Hedley Frederick Davis Sparks, (14 November 1908 – 22 November 1996) was a British biblical scholar and Church of England priest. From 1946 to 1952, he was Cadbury Professor of Theology at the University of Birmingham. From 1952 to 1976, he was Oriel Professor of the Interpretation of Holy Scripture at the University of Oxford.

==Early life==
Sparks was born on 14 November 1908 in Stoke Newington, County of London. He was the only child of the Revd Frederick Sparks (1847–1908) and his second wife, Blanche Barnes. His father died 5 weeks before his son's birth, at the age of 61. He was educated at St Edmund's School, then an all-boys private school in Canterbury, Kent. His school fees and living costs were paid for by the Clergy Orphan Corporation. In February 1927, he successfully underwent an exam and interview to win a scholarship to Brasenose College, Oxford: he was the only candidate that year. He matriculated into Brasenose College in October 1927, and studied theology and music for the next three years. In 1930, he graduated from the University of Oxford with a first class honours Bachelor of Arts (BA) degree in theology; he did not sit the final exams for music.

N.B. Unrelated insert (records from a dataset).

(** * keypoint-moseq: changepoint detection and group statistics

    A shallow embedding of the statistical core of
    [keypoint_moseq/analysis.py]:

    - [get_tie_correction], [run_manual_KW_test],
      [dunns_z_test_permute_within_group_pairs],
      [compute_pvalues_for_group_pairs] and [run_kruskal]
      (the permutation Kruskal-Wallis / Dunn pipeline);
    - the threshold scan of [changepoint_analysis] with its inner
      [get_changepoints].

    Floating point numbers are read as exact rationals ([Q], compared with
    [Qeq]); numpy arrays are lists (matrices are lists of rows); pandas
    frames are lists of records; Python exceptions are an error result;
    numpy's generators are explicit states that are threaded through the
    calls that draw from them. *)

From Stdlib Require Import List Arith ZArith QArith Qabs Qround Lia Lqa Bool String.
From Stdlib Require Import Permutation Sorted SetoidList Morphisms.
From Stdlib Require OrdersEx.
Import ListNotations.

(* ================================================================== *)
(** ** Exceptions and the error monad *)

Inductive exn : Type :=
| AssertionError (msg : string)
| ValueError
| ZeroDivisionError
| KeyError.

Inductive result (A : Type) : Type :=
| Ok (a : A)
| Raise (e : exn).

Arguments Ok {A} a.
Arguments Raise {A} e.

Definition rbind {A B} (m : result A) (k : A -> result B) : result B :=
  match m with
  | Ok a => k a
  | Raise e => Raise e
  end.

Declare Scope py_scope.
Delimit Scope py_scope with py.
Notation "x <- m ;; k" := (rbind m (fun x => k))
  (at level 61, m at next level, right associativity) : py_scope.
Notation "' pat <- m ;; k" := (rbind m (fun x => match x with pat => k end))
  (at level 61, pat pattern, m at next level, right associativity) : py_scope.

His high class bachelor's degree won him the Senior Hulme Scholarship. This funded three further years of study and was usually used to fund a second degree. However, he chose to train for ordination and entered Ripon Hall, an Anglican theological college in 1930. He additionally studied Hebrew and Aramaic under G. A. Cooke, the Regius Professor of Hebrew, and Assyriology under Stephen Langdon. In 1932, he spent the summer term at Marburg University in Germany where he studied under Rudolf Bultmann and Karl Budde.

==Career==
Sparks was ordained in the Church of England as a deacon on 24 September 1933 by Thomas Strong, the Bishop of Oxford, and as a priest in 1934. From 1933 to 1936, he combined his curacy at All Saints Church, Oxford, and a position as an honorary chaplain of Ripon Hall. Additionally, he assisted H. J. White with the production of a new version of the Vulgate New Testament between 1933 and White's death in July 1934. He resigned from Ripon Hall in 1936 because of the increasing influence of the Modern Churchmen's Union on the theological college.

In 1936, Sparks left Oxford and moved to Durham in the north of England. He was a lecturer in the theology at Durham University between 1936 and 1946. He specialised in teaching Christian doctrine and Patristics, and later also taught Hebrew. During World War II, he was additionally censor of Hatfield College and University College: the two colleges had been combined for the duration of the war.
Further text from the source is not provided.